The event’s centerpiece is the Walker Guest House (1951), a landmark of American modernism that became then-33-year-old Paul Rudolph’s first independent commission. Installed as a fully realized architectural system in the Pacific Design Center plaza and listed for sale at $2 million, the structure includes original furnishings and architectural plans. Its defining feature is a system of adjustable wooden panels, raised and lowered by 77-pound red cannonball counterweights. When closed, they act as shutters; when lifted, they extend into canopies that modulate light and air. Rudolph described the structure as “crouching like a spider in the sand”—a vivid reflection of its responsiveness to climate and use. The house was commissioned by Walter Walker, grandson of the lumber magnate behind the Walker Art Center in Minneapolis.
“Paul Rudolph was one of America’s most groundbreaking architects, and the Walker Guest House was among his most iconic designs,” Lee says, noting how this year’s programming channels that same iconoclastic spirit. He paired the house with A$AP Rocky’s design studio, HOMMEMADE, which curated the interiors. Inside, a tightly composed selection of covetable objects and furnishings reframes the house through a contemporary lens. A reflective piece by Maurizio Cattelan hovers above a pinched Raphael Raffel “croissant” sofa from the 1970s, set opposite an amoeba-shaped table by Willett and a plywood chair by Tom Sachs punctured with oversize apertures. Gaetano Pesce’s colorful resin luminaires cast saturated hues near bronze vessels by Kris Van Assche and Memphis Milano rarities by Ettore Sottsass. HOMMEMADE added a final gesture with a furry slipcover pulled over an original Gufram cactus.
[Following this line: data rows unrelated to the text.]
(** The page is 1 or more, or infinite. *)
Lemma pageOf_range q :
  pageOf q = Inf false \/ exists p, pageOf q = Num p /\ (1 <= p)%Z.
Proof.
  unfold pageOf, clampPage, num_gt.
  destruct (queryPage q) as [|[|]|z]; eauto.
  - right. exists 1%Z. split; [reflexivity | lia].
  - right. exists 1%Z. split; [reflexivity | lia].
  - right. destruct (Z.ltb_spec 1 z); eexists; (split; [reflexivity | lia]).
Qed.

Lemma skip_of_page p :
  (1 <= p)%Z -> (10 * p < 2 ^ 53)%Z ->
  skipOf (Num p) = Num ((p - 1) * 10)
  /\ as_count (skipOf (Num p)) = Some (Z.to_nat ((p - 1) * 10)).
Proof.
  intros H B. unfold skipOf, num_mul, num_sub.
  rewrite (to_double_exact (p * 10)) by lia.
  rewrite (to_double_exact (p * 10 - 10)) by lia.
  replace (p * 10 - 10)%Z with ((p - 1) * 10)%Z by lia.
  split; [reflexivity|]. unfold as_count.
  destruct (Z.leb_spec 0 ((p - 1) * 10)); [reflexivity | lia].
Qed.


(** Every run of [findAll]. *)
Lemma findAll_run q w :
  let op := ThreadFind (skipOf (pageOf q)) (Num 10) in
  findAll q w
  = (if fault w (length (log w)) then Failed (StoreError op)
     else match as_count (skipOf (pageOf q)) with
          | Some k =>
              success 200 "Find All Thread Success"
                (ThreadList
                   (map (listItem (store w))
                      (take 10
                         (drop k (by_created_at_desc
                                    (ties w (length (log w))) (store w))))))
          | None => Failed (StoreError op)
          end,
     after w (store w) [op]).
Proof.
  cbv zeta. unfold_handlers. destruct (fault w (length (log w))); [reflexivity|].
  destruct (as_count (skipOf (pageOf q))) as [k|]; [|reflexivity].
  cbn -[by_created_at_desc skipOf]. unfold after, success.
  do 4 f_equal. rewrite map_map. apply map_ext. intros [id t]. reflexivity.
Qed.

Lemma findAll_answer q p w :
  pageOf q = Num p -> (10 * p < 2 ^ 53)%Z ->
  fault w (length (log w)) = false ->
  findAll q w
  = (success 200 "Find All Thread Success"
       (ThreadList
          (map (listItem (store w))
             (take 10 (drop (Z.to_nat ((p - 1) * 10))
                         (by_created_at_desc (ties w (length (log w)))
                            (store w)))))),
     after w (store w) [ThreadFind (Num ((p - 1) * 10)) (Num 10)]).
Proof.
  intros P B F. rewrite findAll_run. cbv zeta. rewrite F, P.
  assert (1 <= p)%Z as L.
  { destruct (pageOf_range q) as [E | (p' & E & L)]; congruence. }
  destruct (skip_of_page p L B) as [-> ->]. reflexivity.
Qed.


(** The decimal numeral of [n] is made of digits and spells [n]. *)
Lemma numeral_all_digits d :
  forallb ParseInt.is_digit (list_ascii_of_string (NilEmpty.string_of_uint d))
  = true.
Proof. induction d; cbn; auto. Qed.

Lemma numeral_value_acc d acc :
  fold_left (fun a c => 10 * a + ParseInt.digit_value c)%Z
    (list_ascii_of_string (NilEmpty.string_of_uint d)) (Z.pos acc)
  = Z.pos (Pos.of_uint_acc d acc).
Proof.
  revert acc. induction d; intros acc; cbn [NilEmpty.string_of_uint
    list_ascii_of_string fold_left Pos.of_uint_acc]; try reflexivity;
    rewrite <- IHd; f_equal; unfold ParseInt.digit_value;
    match goal with
    | |- context [Z.of_nat (nat_of_ascii ?c)] =>
        let v := eval vm_compute in (Z.of_nat (nat_of_ascii c)) in
        change (Z.of_nat (nat_of_ascii c)) with v
    end; lia.
Qed.

Lemma numeral_value d :
  ParseInt.value (list_ascii_of_string (NilEmpty.string_of_uint d))
  = Z.of_N (Pos.of_uint d).
Proof.
  unfold ParseInt.value.
  induction d; cbn [NilEmpty.string_of_uint list_ascii_of_string fold_left
    Pos.of_uint]; try reflexivity; try exact IHd;
    cbn [Z.of_N]; rewrite <- numeral_value_acc; reflexivity.
Qed.

End Listing.
(** ** The page of a query *)

Section PageParsing.

Import ParseInt.

Lemma digit_is_plain c :
  is_digit c = true ->
  is_ascii_space c = false
  /\ Ascii.eqb c "-" = false
  /\ Ascii.eqb c "+" = false
  /\ (forall b, is_space2 c b = false)
  /\ (forall b d, is_space3 c b d = false).
Proof.
  destruct c as [[] [] [] [] [] [] [] []]; intros H;
    first [discriminate H | repeat split; intros; reflexivity].
Qed.

Lemma trim_start_no_space s : space_width s = 0%nat -> trim_start s = s.
Proof.
  destruct s as [|a [|b [|c r]]]; cbn [space_width trim_start];
    try reflexivity.
  - destruct (is_ascii_space a); [discriminate | reflexivity].
  - destruct (is_ascii_space a); [discriminate|].
    destruct (is_space2 a b); [discriminate | reflexivity].
  - destruct (is_ascii_space a); [discriminate|].
    destruct (is_space2 a b); [discriminate|].
    destruct (is_space3 a b c); [discriminate | reflexivity].
Qed.

Lemma digit_has_no_width c rest :
  is_digit c = true -> space_width (c :: rest) = 0%nat.
Proof.
  intros D. destruct (digit_is_plain c D) as (S & _ & _ & S2 & S3).
  cbn [space_width]. rewrite S.
  destruct rest as [|b [|d r]]; try reflexivity; rewrite S2; try reflexivity.
  rewrite S3. reflexivity.
Qed.

Lemma digits_of_prefix ds junk :
  forallb is_digit ds = true ->
  starts_with_digit junk = false ->
  digits (ds ++ junk) = ds.
Proof.
  intros D J. induction ds as [|c ds IH];
    cbn [app digits forallb starts_with_digit] in *.
  - destruct junk as [|j junk]; [reflexivity|].
    cbn [starts_with_digit] in J. cbn [digits]. rewrite J. reflexivity.
  - apply andb_prop in D as [Dc D]. rewrite Dc. f_equal. apply IH, D.
Qed.

Lemma parse_prefix ds junk :
  ds <> [] ->
  forallb is_digit ds = true ->
  starts_with_digit junk = false ->
  parse (ds ++ junk) = to_double (value ds).
Proof.
  intros N D J. destruct ds as [|c ds]; [contradiction|].
  pose proof (digits_of_prefix (c :: ds) junk D J) as P.
  cbn [forallb] in D. apply andb_prop in D as [Dc D].
  destruct (digit_is_plain c Dc) as (_ & M & Pl & _).
  unfold parse.
  rewrite (trim_start_no_space ((c :: ds) ++ junk))
    by (apply digit_has_no_width, Dc).
  cbn [app]. rewrite M, Pl.
  change (c :: ds ++ junk) with ((c :: ds) ++ junk). rewrite P.
  f_equal. lia.
Qed.

Lemma parse_no_digit c rest :
  is_digit c = false -> space_width (c :: rest) = 0%nat ->
  c <> "-"%char -> c <> "+"%char ->
  parse (c :: rest) = NaN.
Proof.
  intros D S M P. unfold parse. rewrite (trim_start_no_space _ S).
  apply Ascii.eqb_neq in M, P. rewrite M, P. cbn [digits]. rewrite D.
  reflexivity.
Qed.

Lemma list_of_append s1 s2 :
  list_ascii_of_string (s1 ++ s2)
  = list_ascii_of_string s1 ++ list_ascii_of_string s2.
Proof.
  induction s1 as [|c s1 IH]; [reflexivity|].
  change (c :: list_ascii_of_string (s1 ++ s2)
          = c :: (list_ascii_of_string s1 ++ list_ascii_of_string s2)).
  f_equal. exact IH.
Qed.

Lemma decimal_nonempty n : list_ascii_of_string (decimal n) <> [].
Proof.
  unfold decimal. destruct n as [|p]; [discriminate|].
  cbn [N.to_uint]. pose proof (DecimalPos.Unsigned.to_uint_nonnil p) as H.
  destruct (Pos.to_uint p); [contradiction | discriminate ..].
Qed.

(** [parseInt] reads the decimal numeral of [n], whatever follows it
    that is not a digit, as the double of [n]. *)
Lemma parseInt_decimal n junk :
  starts_with_digit (list_ascii_of_string junk) = false ->
  parseInt (decimal n ++ junk) = to_double (Z.of_N n).
Proof.
  intros J. unfold parseInt. rewrite list_of_append.
  rewrite parse_prefix.
  - unfold decimal. rewrite numeral_value.
    change (Pos.of_uint (N.to_uint n)) with (N.of_uint (N.to_uint n)).
    rewrite DecimalN.Unsigned.of_to. reflexivity.
  - apply decimal_nonempty.
  - apply numeral_all_digits.
  - exact J.
Qed.

Lemma pageOf_decimal n junk :
  starts_with_digit (list_ascii_of_string junk) = false ->
  (Z.of_N n < 2 ^ 53)%Z ->
  parseInt (decimal n ++ junk) = Num (Z.of_N n)
  /\ pageOf (QString (decimal n ++ junk)) = Num (Z.max 1 (Z.of_N n)).
Proof.
  intros J B.
  assert (parseInt (decimal n ++ junk) = Num (Z.of_N n)) as E
    by (rewrite (parseInt_decimal n junk J); apply to_double_exact; lia).
  split; [exact E|].
  unfold pageOf, clampPage. cbn [queryPage]. rewrite E. cbn [num_gt].
  destruct (Z.ltb_spec 1 (Z.of_N n)); f_equal; lia.
Qed.

End PageParsing.

(** C10.  [findAll] takes its page from the query by [parseInt]: a page
    that is absent or not a string is 1; the page of a string is what
    [parseInt] makes of it, put through the comparison [page > 1], which
    is false for NaN, so that one comparison does both the clamping and
    the NaN case; [parseInt] yields NaN for the empty string and for a
    string that starts with a character that is neither a digit, nor
    white space, nor a sign; and a decimal numeral followed by anything
    that is not a digit is read as the number it spells (as a double:
    itself below 2^53), which becomes the page when it exceeds 1, so
    "3abc" is page 3. *)
Theorem findAll_page_parsing :
  (forall q, (forall s, q <> QString s) -> queryPage q = Num 1 /\ pageOf q = Num 1)
  /\ (forall s,
        pageOf (QString s)
        = if num_gt (parseInt s) (Num 1) then parseInt s else Num 1)
  /\ (forall s, parseInt s = NaN -> pageOf (QString s) = Num 1)
  /\ num_gt NaN (Num 1) = false
  /\ parseInt "" = NaN
  /\ (forall c rest,
        ParseInt.is_digit c = false ->
        ParseInt.space_width (c :: list_ascii_of_string rest) = 0%nat ->
        c <> "-"%char -> c <> "+"%char ->
        parseInt (String c rest) = NaN)
  /\ (forall (n : N) (junk : string),
        ParseInt.starts_with_digit (list_ascii_of_string junk) = false ->
        parseInt (decimal n ++ junk) = to_double (Z.of_N n)
        /\ ((Z.of_N n < 2 ^ 53)%Z ->
            parseInt (decimal n ++ junk) = Num (Z.of_N n)
            /\ pageOf (QString (decimal n ++ junk)) = Num (Z.max 1 (Z.of_N n))))
  /\ (forall ds junk,
        ds <> [] ->
        forallb ParseInt.is_digit ds = true ->
        ParseInt.starts_with_digit junk = false ->
        parseInt (string_of_list_ascii (ds ++ junk))
        = to_double (ParseInt.value ds))
  /\ parseInt "3abc" = Num 3
  /\ pageOf (QString "3abc") = Num 3.
Proof.
  split.
  { intros q H. destruct q as [|s| |]; try (split; reflexivity).
    destruct (H s eq_refl). }
  split; [reflexivity|].
  split.
  { intros s H. unfold pageOf, queryPage. rewrite H. reflexivity. }
  split; [reflexivity|]. split; [reflexivity|].
  split.
  { intros c rest D S M P. unfold parseInt. cbn [list_ascii_of_string].
    apply parse_no_digit; assumption. }
  split.
  { intros n junk J. split; [apply parseInt_decimal, J|].
    intros B. apply pageOf_decimal; assumption. }
  split.
  { intros ds junk N D J. unfold parseInt.
    rewrite list_ascii_of_string_of_list_ascii.
    apply parse_prefix; assumption. }
  split; reflexivity.
Qed.

Example parseInt_samples :
  parseInt "42xyz" = Num 42
  /\ parseInt "abc" = NaN
  /\ parseInt "abc3" = NaN
  /\ parseInt " 5" = Num 5
  /\ parseInt (String (ascii_of_nat 194) (String (ascii_of_nat 160) "5")) = Num 5
  /\ parseInt "+5" = Num 5
  /\ parseInt "-3" = Num (-3)
  /\ parseInt "0x10" = Num 0
  /\ parseInt "2.9" = Num 2
  /\ parseInt "007" = Num 7
  /\ parseInt "9007199254740993" = Num 9007199254740992
  /\ parseInt (repeated "9" 400) = Inf false
  /\ pageOf (QString "-3") = Num 1
  /\ pageOf (QArray ["2"; "3"]) = Num 1.
Proof. vm_compute. repeat split. Qed.

(** ** The listing, page by page *)

Section Pages.





Lemma findAll_answer_at q k w :
  skipOf (pageOf q) = Num k -> (0 <= k)%Z ->
  fault w (length (log w)) = false ->
  fst (findAll q w)
  = success 200 "Find All Thread Success"
      (ThreadList
         (map (listItem (store w))
            (take 10 (drop (Z.to_nat k)
                        (by_created_at_desc (ties w (length (log w)))
                           (store w)))))).
Proof.
  intros S K F. rewrite findAll_run. cbv zeta. rewrite F, S.
  unfold as_count. destruct (Z.leb_spec 0 k); [reflexivity | lia].
Qed.


End Pages.



Example findAll_second_page :
  map tv_id <$> listed (fst (findAll (QString "2") (calm busyStore 99)))
  = Some ["B"; "A"]
  /\ map tv_id <$> listed (fst (findAll (QString "0") (calm busyStore 99)))
     = Some ["L"; "K"; "J"; "I"; "H"; "G"; "F"; "E"; "D"; "C"]
  /\ listed (fst (findAll (QString "3") (calm busyStore 99))) = Some [].
Proof. vm_compute. repeat split. Qed.
(** * Further properties of the handlers *)

(** ** Every run of the other handlers *)

Lemma findAll_cases q w :
  let op := ThreadFind (skipOf (pageOf q)) (Num 10) in
  (fault w (length (log w)) = true
   /\ findAll q w = (Failed (StoreError op), after w (store w) [op]))
  \/ (fault w (length (log w)) = false
      /\ exists resp,
          findAll q w = (resp, after w (store w) [op])
          /\ (resp = Failed (StoreError op)
              \/ exists items,
                  resp = success 200 "Find All Thread Success"
                           (ThreadList items))).
Proof.
  cbv zeta. rewrite findAll_run. cbv zeta.
  destruct (fault w (length (log w))); [left; split; reflexivity | right].
  split; [reflexivity|].
  destruct (as_count (skipOf (pageOf q))) as [k|]; eexists;
    (split; [reflexivity|]); [right; eexists; reflexivity | left; reflexivity].
Qed.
This year’s edition centers on the tagline “Own the Future,” which Lee describes as a curatorial framework for gathering figures shaping what comes next across design, art, and fashion. The phrase also signals the frictionless path from discovery to acquisition that underpins the event, which Lee plans to extend further as the platform continues to grow. “We plan to take the shopping experience to other cities and expand our presence globally,” he says. Looking ahead, he adds, “Expect the unexpected in terms of collaborations and locations while holding us accountable in continuing to showcase the very best in design, art, and fashion.”